# Introduction to the Dataset

Valeriano, B., & Maness, R. C. (2014). The dynamics of cyber conflict between rival antagonists, 2001–11. Journal of Peace Research, 51(3), 347–360. http://www.jstor.org/stable/24557484

Each pair of states engaged in cyber conflict has two states involved, on opposite sides of the cyber incidents and campaigns.
Dataset: https://drryanmaness.wixsite.com/cyberconflict/cyber-conflict-dataset

- States: A, B
- Cyber incidents: A (initiator) -> B (target)
- Dyadic dataset: A <-> B

For individual cyber conflicts, the dataset uses the concept of ‘cyber incident.’ Incidents may include thousands of events, but accounting for every single intrusion or attack made is impossible.
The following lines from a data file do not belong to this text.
(** X16.  [addPersonToTree] appends the person to the array, before it
    calls [updateData]; a people map built from the data afterwards has
    that person under its id (also when an earlier person had the same
    id), and the relationship invariants still hold when they held before
    and every reference of the new person resolves in the old data and is
    not the person's own id, as for a person without references.  On a
    tree without a method [updateData] the call throws once the person is
    in the data. *)
Theorem addPersonToTree_effect (person : Person) (tree : AdminPanel.Tree) :
  let added := (AdminPanel.addPersonToTree person tree).1 in
  people (AdminPanel.data added) = people (AdminPanel.data tree) ++ [person]
  /\ FamilyTreeGL.peopleMap (people (AdminPanel.data added)) !! id person
     = Some person
  /\ (relationshipsValid (AdminPanel.data tree) ->
      (forall r, In r (personRefs person) ->
         hasId (AdminPanel.data tree) r /\ r <> id person) ->
      relationshipsValid (AdminPanel.data added))
  /\ (AdminPanel.updateData tree = None ->
      (AdminPanel.addPersonToTree person tree).2 = Throw).
Proof.
  cbn zeta. split; [done |]. split; [| split].
  - simpl. by rewrite peopleMap_snoc, lookup_insert_eq.
  - intros (Hp & Hs & Hc) Hnew.
    assert (Hmono : forall i, hasId (AdminPanel.data tree) i ->
              hasId (AdminPanel.data
                       (AdminPanel.addPersonToTree person tree).1) i).
    { intros i (p & Hin & Hid). exists p. split; [| done].
      simpl. apply in_or_app. by left. }
    split; [| split].
    + intros p Hin r Hr. simpl in Hin. apply in_app_or in Hin as [Hin | [<- | []]].
      * destruct (Hp p Hin r Hr). split; [by apply Hmono | done].
      * destruct (Hnew r Hr). split; [by apply Hmono | done].
    + intros m Hm. destruct (Hs m Hm). split; by apply Hmono.
    + intros m Hm c Hin. apply Hmono. by apply (Hc m Hm).
  - intros Hnone. unfold AdminPanel.addPersonToTree,
      AdminPanel.callUpdateData. cbn [snd AdminPanel.updateData].
    by rewrite Hnone.
Qed.

Lemma addPersonToTree_effect_witness :
  relationshipsValid
    (AdminPanel.data (AdminPanel.addPersonToTree Sample.ali Sample.familyTree).1)
  /\ (AdminPanel.addPersonToTree Sample.ali Sample.familyTree).2 = Throw.
Proof.
  split.
  - apply (addPersonToTree_effect Sample.ali Sample.familyTree).
    + exact family_valid.
    + intros r [].
  - apply (addPersonToTree_effect Sample.ali Sample.familyTree).
    reflexivity.
Defined.

(* ================================================================== *)
(** * Further properties of the tree functions *)
(* ================================================================== *)

(** ** Marriage ids identify the couple *)

Lemma split_at_unique (c : N) (x y x' y' : list N) :
  ~ In c x -> ~ In c x' -> x ++ c :: y = x' ++ c :: y' -> x = x' /\ y = y'.
Proof.
  revert x'. induction x as [| a x IH]; intros [| a' x'] Hx Hx' H; simpl in *.
  - by injection H as <-.
  - injection H as <- _. exfalso. apply Hx'. by left.
  - injection H as -> _. exfalso. apply Hx. by left.
  - injection H as <- H. destruct (IH x') as [-> ->]; [tauto | tauto | done |].
    done.
Qed.

(** X17.  For ids without an underscore (as the ids [P-dddddd] of the
    application), the marriage id determines the couple: two pairs of
    spouses get the same id only if they are the same pair, in either
    order. *)
Theorem generateMarriageId_injective (a b c d : jsstring) :
  ~ In 0x5F%N a -> ~ In 0x5F%N b -> ~ In 0x5F%N c -> ~ In 0x5F%N d ->
  FamilyTreeGL.generateMarriageId a b = FamilyTreeGL.generateMarriageId c d ->
  (a = c /\ b = d) \/ (a = d /\ b = c).
Proof.
  intros Ha Hb Hc Hd. unfold FamilyTreeGL.generateMarriageId.
  rewrite !sort_pair.
  destruct (Js.ltb b a), (Js.ltb d c); cbn [nth];
    intros H; apply app_inv_head in H;
    change (lit "_" ++ ?y) with (0x5F%N :: y) in H;
    apply split_at_unique in H as [-> ->]; auto.
Qed.

Lemma generateMarriageId_injective_witness :
  (lit "P-000010" = lit "P-000011" /\ lit "P-000011" = lit "P-000010")
  \/ (lit "P-000010" = lit "P-000010" /\ lit "P-000011" = lit "P-000011").
Proof.
  apply (generateMarriageId_injective (lit "P-000010") (lit "P-000011")
           (lit "P-000011") (lit "P-000010")).
  - vm_compute. intuition discriminate.
  - vm_compute. intuition discriminate.
  - vm_compute. intuition discriminate.
  - vm_compute. intuition discriminate.
  - reflexivity.
Defined.

(** Without that proviso two different couples can share an id. *)
Remark generateMarriageId_collision :
  FamilyTreeGL.generateMarriageId (lit "a_b") (lit "c")
  = FamilyTreeGL.generateMarriageId (lit "a") (lit "b_c").
Proof. reflexivity. Qed.

(** ** The generation cache *)

Section CacheProofs.
Variable people : gmap (list N) Person.

Lemma parentGeneration_mono
    (compute1 compute2 :
       gmap (list N) FamilyTreeGL.generation -> jsstring ->
       option (FamilyTreeGL.generation * gmap (list N) FamilyTreeGL.generation))
    (r : ref) (cache : gmap (list N) FamilyTreeGL.generation) res :
  (forall c j res', compute1 c j = Some res' -> compute2 c j = Some res') ->
  FamilyTreeGL.parentGeneration compute1 r cache = Some res ->
  FamilyTreeGL.parentGeneration compute2 r cache = Some res.
Proof.
  intros Hmono. unfold FamilyTreeGL.parentGeneration.
  destruct r as [j |]; [| done]. destruct (truthy (Some j)); [| done].
  destruct (compute1 cache j) as [[g c'] |] eqn:E; [| discriminate].
  by rewrite (Hmono _ _ _ E).
Qed.

Lemma computeGeneration_S (fuel : nat)
    (cache : gmap (list N) FamilyTreeGL.generation) (i : jsstring) :
  FamilyTreeGL.computeGeneration (S fuel) people cache i
  = match FamilyTreeGL.cacheGet cache i with
    | Some g => Some (g, cache)
    | None =>
        match people !! i with
        | None => Some (FamilyTreeGL.Gen 0, cache)
        | Some p =>
            match FamilyTreeGL.parentGeneration
                    (FamilyTreeGL.computeGeneration fuel people)
                    (fatherId p) cache with
            | None => None
            | Some (fatherGen, cache1) =>
                match FamilyTreeGL.parentGeneration
                        (FamilyTreeGL.computeGeneration fuel people)
                        (motherId p) cache1 with
                | None => None
                | Some (motherGen, cache2) =>
                    Some (FamilyTreeGL.mathMax fatherGen motherGen,
                          <[i := FamilyTreeGL.mathMax fatherGen motherGen]>
                            cache2)
                end
            end
        end
    end.
Proof. reflexivity. Qed.

Lemma computeGeneration_more_fuel (fuel : nat) :
  forall cache i res,
    FamilyTreeGL.computeGeneration fuel people cache i = Some res ->
    FamilyTreeGL.computeGeneration (S fuel) people cache i = Some res.
Proof.
  induction fuel as [| fuel IH]; intros cache i res; [discriminate |].
  intros H. rewrite computeGeneration_S in H |- *.
  destruct (FamilyTreeGL.cacheGet cache i); [done |].
  destruct (people !! i) as [p |]; [| done].
  destruct (FamilyTreeGL.parentGeneration _ (fatherId p) cache)
    as [[fg c1] |] eqn:Ef; [| discriminate].
  rewrite (parentGeneration_mono _ _ _ _ _ IH Ef).
  destruct (FamilyTreeGL.parentGeneration _ (motherId p) c1)
    as [[mg c2] |] eqn:Em; [| discriminate].
  by rewrite (parentGeneration_mono _ _ _ _ _ IH Em).
Qed.

End CacheProofs.

(** X18.  A result of [computeGeneration] does not depend on how deep the
    stack may grow: a call that returns with some bound on the depth
    returns the same generation and the same cache with every greater
    bound. *)
Theorem computeGeneration_fuel_independent (people : gmap (list N) Person)
    (cache : gmap (list N) FamilyTreeGL.generation) (i : jsstring)
    (fuel fuel' : nat) res :
  FamilyTreeGL.computeGeneration fuel people cache i = Some res ->
  (fuel <= fuel')%nat ->
  FamilyTreeGL.computeGeneration fuel' people cache i = Some res.
Proof.
  intros H Hle. induction Hle as [| fuel' _ IH]; [done |].
  by apply computeGeneration_more_fuel.
Qed.

Lemma computeGeneration_fuel_independent_witness :
  FamilyTreeGL.computeGeneration 7
    (FamilyTreeGL.peopleMap (people Sample.family)) ∅ (lit "P-000012")
  = FamilyTreeGL.computeGeneration 2
      (FamilyTreeGL.peopleMap (people Sample.family)) ∅ (lit "P-000012").
Proof.
  destruct (FamilyTreeGL.computeGeneration 2
              (FamilyTreeGL.peopleMap (people Sample.family)) ∅
              (lit "P-000012")) as [res |] eqn:E.
  - apply (computeGeneration_fuel_independent _ _ _ 2 7 res E). lia.
  - vm_compute in E. discriminate.
Defined.

(** X19.  The cache memoises: when [computeGeneration(id)] has returned,
    calling it again with the cache it left returns the same generation at
    once (a stack of depth one suffices) and leaves the cache as it is. *)
Theorem computeGeneration_memoised (people : gmap (list N) Person)
    (cache cache' : gmap (list N) FamilyTreeGL.generation) (i : jsstring)
    (fuel fuel' : nat) (g : FamilyTreeGL.generation) :
  FamilyTreeGL.computeGeneration fuel people cache i = Some (g, cache') ->
  (0 < fuel')%nat ->
  FamilyTreeGL.computeGeneration fuel' people cache' i = Some (g, cache').
Proof.
  intros H Hf. destruct fuel' as [| fuel']; [lia |].
  destruct fuel as [| fuel]; [discriminate |].
  rewrite computeGeneration_S in H |- *.
  destruct (FamilyTreeGL.cacheGet cache i) as [g0 |] eqn:Hget.
  { injection H as <- <-. by rewrite Hget. }
  destruct (people !! i) as [p |] eqn:Hp.
  2:{ injection H as <- <-. by rewrite Hget. }
  destruct (FamilyTreeGL.parentGeneration _ (fatherId p) cache)
    as [[fg c1] |]; [| discriminate].
  destruct (FamilyTreeGL.parentGeneration _ (motherId p) c1)
    as [[mg c2] |]; [| discriminate].
  injection H as <- <-.
  unfold FamilyTreeGL.cacheGet. by rewrite lookup_insert_eq.
Qed.

Lemma computeGeneration_memoised_witness :
  exists g cache',
    FamilyTreeGL.computeGeneration 4
      (FamilyTreeGL.peopleMap (people Sample.family)) ∅ (lit "P-000012")
    = Some (g, cache')
    /\ FamilyTreeGL.computeGeneration 1
         (FamilyTreeGL.peopleMap (people Sample.family)) cache'
         (lit "P-000012")
       = Some (g, cache').
Proof.
  destruct (FamilyTreeGL.computeGeneration 4
              (FamilyTreeGL.peopleMap (people Sample.family)) ∅
              (lit "P-000012")) as [[g cache'] |] eqn:E.
  - exists g, cache'. split; [done |].
    apply (computeGeneration_memoised _ _ _ _ 4 1 g E). lia.
  - vm_compute in E. discriminate.
Defined.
In this case, the issue is how to count campaigns such as the SolarWinds intrusion? Should the Russian intrusion into SolarWinds be coded as a single campaign, an active intrusion into 110 organizations or a latent intrusion into 10,000? In the CDID data set, SolarWinds is counted as one incident.

Codebook: https://a678132e-4067-4ed4-800a-239c80659fd1.filesusr.com/ugd/4b99a4_ca35bdb6bd55443e890d2dab86910b4c.pdf

# Libraries Used

- pandas
- matplotlib
- networkx
- pyvis

In [None]:
import pandas as pd

In [None]:
# Load the dataset
file_path = 'data/DCID_2.0_Release_update_February_2023.xlsx'
# Read file from excel
dcid = pd.read_excel(file_path, "DCID_2.0_Release_update_Februar")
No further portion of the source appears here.